Social isolation and loneliness are acknowledged as threat components for poor well being outcomes, particularly in older adults, together with elevated charges of continual sickness, psychological well being challenges and untimely mortality. These points are extra prevalent amongst people dwelling in under-resourced communities, the place limitations to transportation, well being care entry and social assist are widespread.
As well as, contributors reported lowered scores on each emotional and social loneliness measures.

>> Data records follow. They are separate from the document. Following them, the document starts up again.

Lemma maximum_spec h C s : holds h (fill C s) -> s <> Leaf ->
  exists D a k l, s = fill D (Node a k l Leaf) /\ after D = [] /\
    tree_maximum (root_of s) h = Done (Some a, h).
Proof. intros Hh Hs. destruct (holds_sub _ _ _ Hh). eapply edge_right_spec; eauto. Qed.

(** Climbing from a hole that is filled with [p]. *)
Lemma climb_right_spec h C : forall p fuel, sees h (ctx_cells C p) ->
  (forall a, p = Some a -> a ∉ ctx_locs C) -> NoDup (ctx_locs C) -> p <> None ->
  (length C <= fuel)%nat ->
  climb_loop right fuel p (top C) h = Done (head (after C).*1, h).
Proof.
  induction C as [| [a k r | a k l] C IH]; intros p fuel Hs Hp Hn Hp0 Hf; [by destruct fuel | |];
    (destruct fuel as [| fuel]; cbn in Hf; [lia |]); cbn [ctx_cells frame_cells app] in Hs;
    rewrite sees_cons, sees_app in Hs; destruct Hs as (Ha & Hr & HC);
    cbn [climb_loop top frame_loc]; rewrite (bind_load _ _ _ _ Ha); cbn [right parent].
  - rewrite decide_False; [done |]. intros E. destruct p as [x |]; [| done].
    apply (Hp x); [done |]. rewrite ctx_locs_left. symmetry in E. apply root_in in E. set_solver.
  - rewrite ctx_locs_right in Hn. rewrite decide_True by done. cbn [after frame_loc].
    apply IH; [done | | by apply NoDup_cons in Hn as [_ (_ & _ & ?)%NoDup_app] | done | lia].
    intros b [= <-]. apply NoDup_cons in Hn as [Hn _]. set_solver.
Qed.

Lemma climb_left_spec h C : forall p fuel, sees h (ctx_cells C p) ->
  (forall a, p = Some a -> a ∉ ctx_locs C) -> NoDup (ctx_locs C) -> p <> None ->
  (length C <= fuel)%nat ->
  climb_loop left fuel p (top C) h = Done (last (before C).*1, h).
Proof.
  induction C as [| [a k r | a k l] C IH]; intros p fuel Hs Hp Hn Hp0 Hf; [by destruct fuel | |];
    (destruct fuel as [| fuel]; cbn in Hf; [lia |]); cbn [ctx_cells frame_cells app] in Hs;
    rewrite sees_cons, sees_app in Hs; destruct Hs as (Ha & Hr & HC);
    cbn [climb_loop top frame_loc]; rewrite (bind_load _ _ _ _ Ha); cbn [left parent].
  - rewrite ctx_locs_left in Hn. rewrite decide_True by done. cbn [before frame_loc].
    apply IH; [done | | by apply NoDup_cons in Hn as [_ (_ & _ & ?)%NoDup_app] | done | lia].
    intros b [= <-]. apply NoDup_cons in Hn as [Hn _]. set_solver.
  - rewrite decide_False.
    + cbn [before]. rewrite app_assoc, fmap_app. csimpl. by rewrite last_snoc.
    + intros E. destruct p as [x |]; [| done].
      apply (Hp x); [done |]. rewrite ctx_locs_right. symmetry in E. apply root_in in E. set_solver.
Qed.

Lemma length_ctx C : (length C <= length (before C ++ after C))%nat.
Proof. induction C as [| [] C IH]; cbn; rewrite ?length_app in *; cbn; rewrite ?length_app; cbn; lia. Qed.

Lemma holds_climb h C a k l r : holds h (fill C (Node a k l r)) ->
  h !! a = Some (mkNode k (root_of l) (root_of r) (top C)) /\
  sees h (ctx_cells C (Some a)) /\ (forall b, Some a = Some b -> b ∉ ctx_locs C) /\
  NoDup (ctx_locs C) /\ (length C <= S (size h))%nat.
Proof.
  intros Hh. pose proof (holds_size _ _ Hh) as Hsz. pose proof (length_ctx C).
  rewrite nodes_fill, !length_app in Hsz. rewrite length_app in *.
  apply holds_fill in Hh as (HC & Hs & (Hn & Hd & _)%NoDup_app).
  cbn in Hs. apply sees_cons in Hs as [Ha _]. split_and!; try done; [| lia].
  intros b [= <-] Hin. apply (Hd a Hin). rewrite locs_node. set_solver.
Qed.

Lemma successor_fill h C a k l r : holds h (fill C (Node a k l r)) ->
  tree_successor (Some a) h = Done (head (nodes r ++ after C).*1, h).
Proof.
  intros Hh. destruct (holds_climb _ _ _ _ _ _ Hh) as (Ha & HC & Hp & Hn & Hf).
  unfold tree_successor. rewrite (bind_load _ _ _ _ Ha). cbn [right parent].
  destruct r as [| b kb lb rb]; [by apply climb_right_spec |].
  change (Node a k l (Node b kb lb rb)) with (fill [InRight a k l] (Node b kb lb rb)) in Hh.
  rewrite <- fill_app in Hh.
  destruct (minimum_spec _ _ _ Hh ltac:(done)) as (D & x & kx & rx & E & HD & He).
  assert (head (nodes (Node b kb lb rb) ++ after C).*1 = Some x) as -> by by rewrite E, nodes_fill, HD.
  exact He.
Qed.

Lemma precursor_fill h C a k l r : holds h (fill C (Node a k l r)) ->
  tree_precursor (Some a) h = Done (last (before C ++ nodes l).*1, h).
Proof.
  intros Hh. destruct (holds_climb _ _ _ _ _ _ Hh) as (Ha & HC & Hp & Hn & Hf).
  unfold tree_precursor. rewrite (bind_load _ _ _ _ Ha). cbn [left parent].
  destruct l as [| b kb lb rb]; [cbn [root_of nodes]; rewrite app_nil_r; by apply climb_left_spec |].
  change (Node a k (Node b kb lb rb) r) with (fill [InLeft a k r] (Node b kb lb rb)) in Hh.
  rewrite <- fill_app in Hh.
  destruct (maximum_spec _ _ _ Hh ltac:(done)) as (D & x & kx & lx & E & HD & He).
  assert (last (before C ++ nodes (Node b kb lb rb)).*1 = Some x) as ->; [| exact He].
  rewrite E, nodes_fill, HD, app_nil_r. cbn. rewrite !fmap_app. csimpl. by rewrite !app_assoc, last_snoc.
Qed.

(** Any node of a tree is the top of a subtree. *)
Lemma fill_node t a k : (a, k) ∈ nodes t -> exists C l r, t = fill C (Node a k l r).
Proof.
  induction t as [| a' k' l IHl r IHr]; cbn; [set_solver |].
  rewrite elem_of_app, elem_of_cons. intros [Hin | [[= -> ->] | Hin]].
  - destruct (IHl Hin) as (C & l' & r' & ->). exists (C ++ [InLeft a' k' r]), l', r'.
    by rewrite fill_app.
  - by exists [], l, r.
  - destruct (IHr Hin) as (C & l' & r' & ->). exists (C ++ [InRight a' k' l]), l', r'.
    by rewrite fill_app.
Qed.

Lemma split_unique (xs ys xs' ys' : list (loc * Z)) a k :
  xs ++ (a, k) :: ys = xs' ++ (a, k) :: ys' -> NoDup (xs ++ (a, k) :: ys).*1 -> xs = xs' /\ ys = ys'.
Proof.
  revert xs'. induction xs as [| x xs IH]; intros [| x' xs']; cbn; intros E Hn; simplify_eq.
  - done.
  - apply NoDup_cons in Hn as [Hn _]. rewrite fmap_app in Hn. set_solver.
  - apply NoDup_cons in Hn as [Hn _]. rewrite fmap_app in Hn. set_solver.
  - apply NoDup_cons in Hn as [_ Hn]. edestruct IH; eauto. by subst.
Qed.

(** C37: The neighbours of a node: [tree_successor] and [tree_precursor] go over the
    parent pointers to exactly the next and the previous node in order, and return
    [NULL] at the two ends. *)
Theorem neighbours h t xs a k ys : holds h t -> nodes t = xs ++ (a, k) :: ys ->
  tree_successor (Some a) h = Done (head ys.*1, h) /\
  tree_precursor (Some a) h = Done (last xs.*1, h).
Proof.
  intros Hh E. destruct (fill_node t a k) as (C & l & r & ->); [rewrite E; set_solver |].
  pose proof (proj2 Hh) as Hn. unfold locs in Hn.
  rewrite nodes_fill in E, Hn. cbn in E, Hn. rewrite <- app_assoc, app_assoc in E, Hn. cbn in E, Hn.
  destruct (split_unique _ _ _ _ _ _ E Hn) as [<- <-].
  split; [by eapply successor_fill | by eapply precursor_fill].
Qed.
End Searches.

(** ** Updates *)

Section Updates.
Context `{Malloc tree_node}.
Implicit Types h : gmap loc tree_node.

Lemma sees_locs par t h a v : a ∉ locs t -> sees h (cells par t) -> sees (<[a := v]> h) (cells par t).
Proof. intros Ha. apply sees_insert. by rewrite cells_locs. Qed.

Lemma sees_ctx_locs C p h a v : a ∉ ctx_locs C -> sees h (ctx_cells C p) -> sees (<[a := v]> h) (ctx_cells C p).
Proof. intros Ha. apply sees_insert. by rewrite ctx_cells_locs. Qed.

(** [if(v != NULL) v->parent = ...] *)
Lemma reparent h q par s : sees h (cells par s) -> NoDup (locs s) ->
  exists h', (match root_of s with None => ret tt | Some _ => modify (root_of s) (set_parent q) end) h =
      Done (tt, h') /\
    sees h' (cells q s) /\ dom h' = dom h /\ (forall x, x ∉ locs s -> h' !! x = h !! x).
Proof.
  destruct s as [| a k l r]; intros Hs Hn; [by exists h |]. cbn in Hs.
  rewrite sees_cons, sees_app in Hs. destruct Hs as (Ha & Hl & Hr).
  rewrite locs_node in *. apply NoDup_app in Hn as (_ & Hd & [Hn _]%NoDup_cons).
  exists (<[a := mkNode k (root_of l) (root_of r) q]> h). cbn [root_of].
  split_and!.
  - unfold modify. rewrite (bind_load _ _ _ _ Ha). unfold store. by rewrite decide_True by eauto.
  - cbn. rewrite sees_cons, sees_app, lookup_insert_eq.
    split_and!; [done | |]; apply sees_locs; try done. intros ?; apply (Hd a); set_solver.
  - rewrite dom_insert_L. apply elem_of_dom_2 in Ha. set_solver.
  - intros x Hx. rewrite lookup_insert_ne; [done | set_solver].
Qed.

(** The assignment to the field of the parent that holds [u]. *)
Lemma relink h C u q : sees h (ctx_cells C (Some u)) -> NoDup (ctx_locs C) -> u ∉ ctx_locs C ->
  exists h', (match top C with
     | None => ret tt
     | Some _ => let! pn := load (top C) in
                 if decide (Some u = left pn) then modify (top C) (set_left q)
                 else modify (top C) (set_right q)
     end) h = Done (tt, h') /\
    sees h' (ctx_cells C q) /\ dom h' = dom h /\ (forall x, x ∉ ctx_locs C -> h' !! x = h !! x).
Proof.
  destruct C as [| [b k r | b k l] C]; intros Hs Hn Hu; [by exists h | |];
    cbn [ctx_cells frame_cells app frame_loc] in Hs; rewrite sees_cons, sees_app in Hs;
    destruct Hs as (Hb & Hr & HC);
    rewrite ?ctx_locs_left, ?ctx_locs_right in Hn, Hu; apply NoDup_cons in Hn as [Hn _];
    cbn [top frame_loc]; setoid_rewrite (bind_load _ _ _ _ Hb); cbn [left];
    [rewrite decide_True by done
    | rewrite decide_False by (intros E; symmetry in E; apply root_in in E; set_solver)].
  - exists (<[b := mkNode k q (root_of r) (top C)]> h). split_and!.
    + unfold modify. rewrite (bind_load _ _ _ _ Hb). unfold store. by rewrite decide_True by eauto.
    + cbn. rewrite sees_cons, sees_app, lookup_insert_eq.
      split_and!; [done | apply sees_locs | apply sees_ctx_locs]; set_solver.
    + rewrite dom_insert_L. apply elem_of_dom_2 in Hb. set_solver.
    + intros x. rewrite ctx_locs_left. intros Hx. rewrite lookup_insert_ne; [done | set_solver].
  - exists (<[b := mkNode k (root_of l) q (top C)]> h). split_and!.
    + unfold modify. rewrite (bind_load _ _ _ _ Hb). unfold store. by rewrite decide_True by eauto.
    + cbn. rewrite sees_cons, sees_app, lookup_insert_eq.
      split_and!; [done | apply sees_locs | apply sees_ctx_locs]; set_solver.
    + rewrite dom_insert_L. apply elem_of_dom_2 in Hb. set_solver.
    + intros x. rewrite ctx_locs_right. intros Hx. rewrite lookup_insert_ne; [done | set_solver].
Qed.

Sufferers gained entry to calmer settings, the correct specialists and extra constant, supportive relationships with common well being care suppliers.
The Congregational Care Community (CCN), developed at Indiana College (IU) Well being, connects older adults with educated volunteers from native congregations for weekly cellphone conversations or in-person visits over a three-month interval. In a program analysis of the CCN, analysis scientists from IU Well being, IU Faculty of Drugs and Regenstrief Institute measured loneliness earlier than and after participation and well being care utilization within the 90 days earlier than, throughout and after program involvement.

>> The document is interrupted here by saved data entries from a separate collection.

(** A new root above the old one, which is copied. *)
Lemma grow_root d h t : btree d h t -> length (bkeys t) = 3%nat ->
  exists h' w c1 c2 k2, (forall A (g : ptr -> M btree_node A),
    (let! old_root := btree_copy_node (root_of t) in
      let! node := btree_alloc_node in
      set_leaf node false ;! set_n node 0 ;! set_child node 1 old_root ;!
      btree_split_child node 1 ;! g node) h = g (Some w) h') /\
    btree (S d) h' (B w [k2] [c1; c2]) /\ io (S d) (B w [k2] [c1; c2]) = io d t.
Proof using Hm.
  intros (Hr & Hn & Hs & _) H3. destruct t as [a ks cs]. cbn in H3.
  assert (exists x, h !! a = Some x /\ cell x ks (root_of <$> cs)) as (x & Hx & Cx) by (destruct d; cbn in Hr; tauto).
  assert ((root_of <$> cs) = [] \/ length (root_of <$> cs) = S (length ks)) as Hps.
  { destruct d; cbn in Hr; [left; by destruct Hr as (_ & _ & ->) | right; rewrite length_fmap; tauto]. }
  destruct (malloc h) as [z |] eqn:Ez; [| by apply Hm in Ez].
  destruct (copy_node h a x ks _ z Hx Cx ltac:(lia) Hps Ez) as (z' & Cz & Ecopy).
  set (h1 := <[z := z']> h) in *. destruct (malloc h1) as [w |] eqn:Ew; [| by apply Hm in Ew].
  apply malloc_fresh in Ez as Hz. apply malloc_fresh in Ew as Hw.
  assert (w <> z) as Hwz by (intros ->; unfold h1 in Hw; by rewrite lookup_insert_eq in Hw).
  pose proof (uninit_ok h1) as Cu. destruct (uninit h1) as [ul un uk uc] eqn:Eu.
  destruct Cu as [Huk (u0 & u1 & u2 & u3 & u4 & Euc)%five]. cbn in Huk, Euc. subst uc.
  set (h2 := <[w := mkNode false 0 uk [u0; Some z; u2; u3; u4]]> h1).
  assert (forall b, b ∈ locs d (B a ks cs) -> b <> z /\ b <> w) as Hfresh.
  { intros b Hb. destruct (reps_dom d h _ b Hr Hb) as [v Hv]. split; intros ->; [congruence |].
    unfold h1 in Hw. rewrite lookup_insert_ne in Hw by done. congruence. }
  assert (forall b, b ∈ tail (locs d (B a ks cs)) -> h2 !! b = h !! b) as Hag.
  { intros b Hb. destruct (Hfresh b) as [? ?]; [destruct d; cbn in *; set_solver |].
    unfold h2, h1. by rewrite !lookup_insert_ne. }
  assert (reps d h2 (B z ks cs)) as Hrz.
  { destruct d as [| d]; cbn in Hr, Hag |- *; destruct Hr as (_ & Hl & Hr);
      (split; [exists z'; split; [unfold h2; rewrite lookup_insert_ne by done; apply lookup_insert_eq | done] | split; [done |]]).
    - done.
    - destruct Hr as (Hlc & Hrc & Hsz). split_and!; try done. rewrite Forall_forall in *. intros c Hc.
      apply (reps_agree d h); [| by apply Hrc]. intros b Hb. apply Hag. apply list_elem_of_bind. eauto. }
  assert (reps (S d) h2 (B w [] [B z ks cs])) as Hr2.
  { cbn. split; [| split; [lia |]].
    - eexists. split; [apply lookup_insert_eq |]. unfold cell, node_ok. cbn. split_and!; done.
    - split_and!; [done | by apply Forall_singleton | apply Forall_singleton; cbn; lia]. }
  assert (NoDup (locs (S d) (B w [] [B z ks cs]))) as Hn2.
  { cbn [locs]. rewrite bind_cons. cbn [mbind list_bind]. rewrite app_nil_r.
    destruct d as [| d]; cbn [locs] in *.
    - apply NoDup_cons. split; [set_solver | apply NoDup_singleton].
    - apply NoDup_cons in Hn as [Hna Hn].
      apply NoDup_cons. split; [intros [-> | Hin]%elem_of_cons; [done | by apply (Hfresh w); set_solver] |].
      apply NoDup_cons. split; [| done]. intros Hin. by apply (Hfresh z); set_solver. }
  assert (io (S d) (B w [] [B z ks cs]) = io d (B a ks cs)) as Eio by (destruct d; done).
  destruct (malloc h2) as [v |] eqn:Ev; [| by apply Hm in Ev].
  destruct (split_tree d h2 w [] [] [] (B z ks cs) [] v Ev Hr2 Hn2 eq_refl ltac:(cbn; lia) H3)
    as (h3 & k2 & c1 & c2 & Esp & [U1 _ _ U4 _ _ _] & Eio3 & _ & _). cbn [app] in *.
  exists h3, w, c1, c2, k2. split_and!.
  - intros A g. unfold root_of. cbn [addr]. rewrite Ecopy, bind_alloc_node. fold h1.
    rewrite Ew, Eu. cbn [keys childs].
    rewrite (bind_set_leaf _ _ _ _ _ (lookup_insert_eq _ _ _)), insert_insert_eq. cbn [leaf n keys childs].
    rewrite (bind_set_n _ _ _ _ _ (lookup_insert_eq _ _ _)), insert_insert_eq. cbn [leaf n keys childs].
    rewrite (bind_set_child w 1 (Some z) u1 (mkNode false 0 uk [u0; u1; u2; u3; u4])); [| apply lookup_insert_eq | lia | done].
    rewrite insert_insert_eq. cbn [leaf n keys childs]. fold h2.
    apply Esp.
  - split_and!; [done | done | by rewrite Eio3, Eio | cbn; lia].
  - by rewrite Eio3, Eio.
Qed.

Lemma btree_insert_spec k d h t : btree d h t ->
  exists d' h' t', btree_insert (root_of t) k h = Done (root_of t', h') /\ btree d' h' t' /\ io d' t' ≡ₚ k :: io d t.
Proof using Hm.
  intros Hb. destruct (root_n d h t (proj1 Hb)) as (x & Hx & En).
  unfold btree_insert. rewrite (bind_get_n _ _ _ _ Hx), En. unfold zlen.
  destruct (decide (length (bkeys t) = 3%nat)) as [E3 | E3].
  - rewrite E3. change (Z.of_nat 3 =? 2 * MAX_NODE_KEY - 1) with true. cbv iota.
    destruct (grow_root d h t Hb E3) as (h1 & w & c1 & c2 & k2 & Eg & Hb1 & Eio).
    destruct (insert_root k (S d) h1 _ Hb1 ltac:(cbn; lia)) as (h2 & t' & Ei & Ea & Hb2 & Hp).
    exists (S d), h2, t'. split_and!; [| done | by rewrite Hp, Eio].
    rewrite (Eg ptr (fun node => btree_insert_nonfull node k ;! ret node)).
    unfold root_of in *. cbn [addr] in Ei, Ea. by rewrite Ei, Ea.
  - assert (length (bkeys t) <= 2)%nat as Hl.
    { destruct Hb as (Hr & _). destruct t as [a ? ?], d; cbn in Hr, E3 |- *; lia. }
    rewrite (proj2 (Z.eqb_neq _ _)) by (change (2 * MAX_NODE_KEY - 1) with 3; lia).
    destruct (insert_root k d h t Hb Hl) as (h' & t' & E & Ea & Hb' & Hp).
    exists d, h', t'. split_and!; [| done | done]. rewrite E. unfold root_of. by rewrite Ea.
Qed.

(** A program that inserts keys one after the other. *)
Fixpoint inserts_all (ks : list Z) (root : ptr) : M btree_node ptr :=
  match ks with [] => ret root | k :: ks => let! root := btree_insert root k in inserts_all ks root end.

Lemma inserts_all_spec ks : forall d h t, btree d h t ->
  exists d' h' t', inserts_all ks (root_of t) h = Done (root_of t', h') /\ btree d' h' t' /\
    io d' t' ≡ₚ ks ++ io d t.
Proof using Hm.
  induction ks as [| k ks IH]; intros d h t Hb; [by exists d, h, t |].
  destruct (btree_insert_spec k d h t Hb) as (d1 & h1 & t1 & E1 & Hb1 & Hp1).
  destruct (IH d1 h1 t1 Hb1) as (d2 & h2 & t2 & E2 & Hb2 & Hp2).
  exists d2, h2, t2. cbn [inserts_all]. rewrite (bind_eq _ _ _ _ _ E1), E2. split_and!; [done | done |].
  rewrite Hp2, Hp1. solve_Permutation.
Qed.

(** C18: The B-tree sorts what is inserted and stays balanced: inserting any keys (repeated ones
    too) into a new tree runs without undefined behaviour, whatever the memory holds that
    [malloc] returns, as long as it returns some; [print_btree] then prints exactly these
    keys in order; every node has at most three keys and every node except the root at
    least one, all leaves are at the same depth, which is at most the logarithm of the
    number of keys. *)
Theorem btree_refinement ks :
  exists root h l d t,
    (let! root := btree_create in inserts_all ks root) ∅ = Done (root, h) /\
    print_btree root h = Done (l, h) /\ sorted l /\ l ≡ₚ ks /\
    root = root_of t /\ reps d h t /\ (d = 0%nat \/ (2 ^ S d <= S (length ks))%nat).
Proof using Hm.
  unfold btree_create. rewrite bind_alloc_node. destruct (malloc ∅) as [z |] eqn:Ez; [| by apply Hm in Ez].
  set (h0 := <[z := _]> ∅). pose proof (uninit_ok ∅) as [Huk Huc].
  assert (btree 0 h0 (B z [] [])) as Hb0.
  { split_and!; [| cbn; apply NoDup_singleton | constructor | done]. cbn. split_and!; [| lia | done].
    eexists. split; [apply lookup_insert_eq |]. by unfold cell, node_ok. }
  destruct (inserts_all_spec ks 0 h0 _ Hb0) as (d & h & t & E & Hb & Hp). cbn in Hp. rewrite app_nil_r in Hp.
  exists (root_of t), h, (io d t), d, t. destruct Hb as (Hr & Hn & Hs & Hk).
  pose proof (depth_size d h t Hr Hn). split_and!; try done.
  - apply print_spec; [lia | done].
  - destruct d as [| d]; [by left | right]. rewrite <- Hp. apply (io_length _ h); [done | by apply Hk].
Qed.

“The CCN was founded to address the problems of social isolation and loneliness that many of our patients face,” mentioned Regenstrief Analysis Scientist Alexia Torke, M.D., M.S., who co-led the research. “The goal was to both reduce the loneliness that patients experience and also to improve their overall health and well-being and access to health care.” Dr. Torke can be a professor at IU Faculty of Drugs and a doctor whose apply addresses many sides of the care of older adults.

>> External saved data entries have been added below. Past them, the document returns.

(* ===== verification/SkipList.v ===== *)
(** The skip list of [algorithm/skip-list.c]: a circle of nodes on the heap, each with an
    array of pointers, one for each of its levels.  A node and its array are one cell;
    what [malloc] leaves in the array is a parameter.  The field [level] of a node is
    never used. *)
From S2P Require Import Prelude CHeap.

Module SkipList.
Definition MAX_LEVEL : Z := 32.
Record node := mkNode { key : Z; forward : list ptr }.
Record skip_list := mkList { head : ptr; level : Z }.

(** What a new array of pointers holds. *)
Class Uninit := { uninit : gmap loc node -> nat -> list ptr; uninit_length h m : length (uninit h m) = m }.

Section Ops.
Context `{Malloc node} `{Uninit}.
#[local] Abbreviation M := (M node).

Definition get_key (x : ptr) : M Z := let! n := load x in ret (key n).
Definition get_forward (x : ptr) (i : Z) : M ptr := let! n := load x in index (forward n) i.
Definition set_forward (x : ptr) (i : Z) (v : ptr) : M unit :=
  let! _ := get_forward x i in
  modify x (fun n => mkNode (key n) (<[Z.to_nat i := v]> (forward n))).

(** The result of [malloc] is not tested. *)
Definition node_alloc (k : Z) (m : Z) : M ptr :=
  let! x := (fun h => alloc (mkNode k (uninit h (Z.to_nat m))) h) in
  let! _ := load x in ret x.

Fixpoint fill_forward (x : ptr) (js : list Z) (v : ptr) : M unit :=
  match js with [] => ret tt | i :: js => set_forward x i v ;! fill_forward x js v end.
Definition skip_list_init : M skip_list :=
  let! x := node_alloc int_max (MAX_LEVEL + 1) in
  fill_forward x (up 0 (MAX_LEVEL + 1)) x ;!
  ret (mkList x 0).

(** [rand] is given by its successive values. *)
Fixpoint rand_loop (fuel : nat) (rand : nat -> Z) (l : nat) : Z :=
  if Z.land (rand l) 1 =? 1 then
    match fuel with O => Z.of_nat l | S f => if Z.of_nat (S l) =? MAX_LEVEL then MAX_LEVEL else rand_loop f rand (S l) end
  else Z.of_nat l.
Definition rand_level (rand : nat -> Z) : Z := rand_loop 32 rand 0.

(** [while(x->forward[i]->key < key) x = x->forward[i];] *)
Fixpoint walk (fuel : nat) (x : ptr) (i k : Z) : M ptr :=
  let! y := get_forward x i in
  let! yk := get_key y in
  if yk <? k then match fuel with O => no_fuel | S f => walk f y i k end else ret x.

(** The array [update] has [MAX_LEVEL + 1] elements; the ones that are not set may not be read. *)
Definition set_update (i : Z) (x : ptr) (u : gmap Z ptr) : M (gmap Z ptr) := fun h =>
  if (0 <=? i) && (i <=? MAX_LEVEL) then Done (<[i := x]> u, h) else UB.
Definition get_update (i : Z) (u : gmap Z ptr) : M ptr := fun h =>
  match u !! i with Some x => Done (x, h) | None => UB end.

Fixpoint descend (js : list Z) (x : ptr) (k : Z) (u : gmap Z ptr) : M (ptr * gmap Z ptr) :=
  match js with
  | [] => ret (x, u)
  | i :: js =>
    let! x := with_fuel (fun f => walk f x i k) in
    let! u := set_update i x u in
    descend js x k u
  end.

Fixpoint set_heads (js : list Z) (x : ptr) (u : gmap Z ptr) : M (gmap Z ptr) :=
  match js with [] => ret u | i :: js => let! u := set_update i x u in set_heads js x u end.

Fixpoint link (js : list Z) (x : ptr) (u : gmap Z ptr) : M unit :=
  match js with
  | [] => ret tt
  | i :: js =>
    let! p := get_update i u in
    let! v := get_forward p i in
    set_forward x i v ;!
    set_forward p i x ;!
    link js x u
  end.

Definition skip_list_insert (root : skip_list) (k : Z) (rand : nat -> Z) : M skip_list :=
  let! (x, u) := descend (down (level root) 0) (head root) k ∅ in
  let! x := get_forward x 0 in
  let! xk := get_key x in
  if k =? xk then ret root else
  let l := rand_level rand in
  let! (u, root) :=
    if level root <? l then
      let! u := set_heads (up (level root) (l + 1)) (head root) u in
      ret (u, mkList (head root) l)
    else ret (u, root) in
  let! x := node_alloc k (l + 1) in
  link (up 0 (l + 1)) x u ;!
  ret root.

Fixpoint find_loop (js : list Z) (x : ptr) (k : Z) : M ptr :=
  match js with
  | [] => ret x
  | i :: js => let! x := with_fuel (fun f => walk f x i k) in find_loop js x k
  end.
Definition skip_list_find (root : skip_list) (k : Z) : M ptr :=
  let! p := find_loop (down (level root) 0) (head root) k in
  let! q := get_forward p 0 in
  let! qk := get_key q in
  if qk =? k then ret p else ret None.

(** [for(...) { if(update[i]->forward[i] != p) break; update[i]->forward[i] = p->forward[i]; }] *)
Fixpoint unlink (js : list Z) (p : ptr) (u : gmap Z ptr) : M unit :=
  match js with
  | [] => ret tt
  | i :: js =>
    let! x := get_update i u in
    let! q := get_forward x i in
    if decide (q = p) then
      let! v := get_forward p i in
      set_forward x i v ;!
      unlink js p u
    else ret tt
  end.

“An important effect of the CCN is that we were able to reduce the number of times that patients who participated in the program went to the emergency room and we were able to increase the number of times that our patients went to their outpatient clinics,” mentioned Dr. Torke.
“It is better for patients to seek their care in the outpatient setting, where the environment is calm, where they can see the right specialist and where they have time to talk to their clinicians. An important goal of health care is to encourage people to attend their outpatient visits and then to avoid the emergency room when possible.”
The CCN operates by collaboration between IU Well being workers and companion congregations in Indiana. Every taking part congregation identifies neighborhood volunteers—known as connectors—who obtain coaching and are matched with sufferers primarily based on neighborhood proximity. Connectors present weekly telephone-based companionship for 12 weeks.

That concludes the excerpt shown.